■ EXERCISE MATERIALS:
(* ===== verification/ReceiverTasks.v ===== *)
(** * The tasks of the flashblocks receiver

    FlashblocksReceiverService of crates/rollup-boost/src/flashblocks/inbound.rs makes
    two tasks per connection: one sends pings, one handles messages.  [run] waits for
    the first of them to end, then goes on to the next connection; the other task is
    not stopped with it.  The ping task sees a token that [run] cancels, the message
    task goes on by itself until its connection or its pong timer ends it.  Here all
    tasks of all connections run side by side, one event of one task per step, into
    one channel. *)
From Stdlib Require Import Sorted.
From S2P Require Import Prelude Payload FlashblocksWs.

Import Config Inbound.
Local Open Scope Z_scope.

Section ReceiverTasks.
Context {ET : EngineTypes}.
(** The parameters of the receiver in FlashblocksWs. *)
Context (from_str : string -> option FlashblocksPayloadV1)
  {Uuid : Set} (uuid_from_slice : list Z -> option Uuid)
  {Cache : Set} (cache_new : nat -> Cache) (cache_put : Uuid -> Cache -> Cache)
  (cache_pop : Uuid -> Cache -> bool * Cache)
  {Backoff : Set} (backoff_build : BackoffConfig -> Backoff) (backoff_reset : Backoff -> Backoff)
  (next_backoff : Backoff -> option Z * Backoff).
Context (config : FlashblocksWebsocketConfig).

(** ** State *)

(** A connection with its two tasks: what they share, when it was made, which of the
    tasks run; the events that the message task has handled, and how often a pong
    has put off its timeout. *)
Record Link : Set := {
  shared : Conn (Cache := Cache);
  made_at : Z;
  pinging : bool;
  reading : bool;
  handled : list (conn_event (Uuid := Uuid));
  resets : nat
}.

(** What [run] is doing: between connections, waiting for the tasks of one, or gone
    with a panic. *)
Inductive run_state : Set := Reconnecting | Watching (i : nat) | Gone (msg : string).

(** [out] is what went into the channel, with the connection it came from. *)
Record Tasks : Set := {
  links : list Link;
  run_of : run_state;
  out : list (nat * FlashblocksPayloadV1);
  tasks_backoff : Backoff;
  tasks_metrics : InboundMetrics
}.

Definition Tasks_new : Tasks :=
  {| links := []; run_of := Reconnecting; out := []; tasks_backoff := backoff_build (backoff config);
     tasks_metrics := InboundMetrics_default |}.

Inductive task_event : Set :=
| ConnectFailed (e : string)
| Connected (now : Z)
| PingTask (i : nat) (e : conn_event (Uuid := Uuid)) (now : Z)
| MessageTask (i : nat) (e : conn_event (Uuid := Uuid)) (now : Z).

(** ** Steps *)

(** [run] after an error: the pause, then another attempt. *)
Definition retry (b : Backoff) (t : Tasks) : Tasks :=
  match next_backoff b with
  | (None, b') =>
      {| links := links t; run_of := Gone "max_elapsed_time not set, never None"; out := out t;
         tasks_backoff := b'; tasks_metrics := tasks_metrics t |}
  | (Some _, b') =>
      {| links := links t; run_of := Reconnecting; out := out t; tasks_backoff := b';
         tasks_metrics := set_status 0 (count_reconnect (tasks_metrics t)) |}
  end.

Definition new_link (now : Z) : Link :=
  {| shared := {| cache := cache_new MAXIMUM_PINGS; pong_deadline := now + pong_interval config;
                  cancelled := false; forwarded := []; conn_metrics := InboundMetrics_default |};
     made_at := now; pinging := true; reading := true; handled := []; resets := 0 |}.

■ WHAT IS BEING ASKED:
The lines to copy are those in the listing that contain the word "Inductive".

■ TASK SOLUTION:
Inductive run_state : Set := Reconnecting | Watching (i : nat) | Gone (msg : string).
Inductive task_event : Set :=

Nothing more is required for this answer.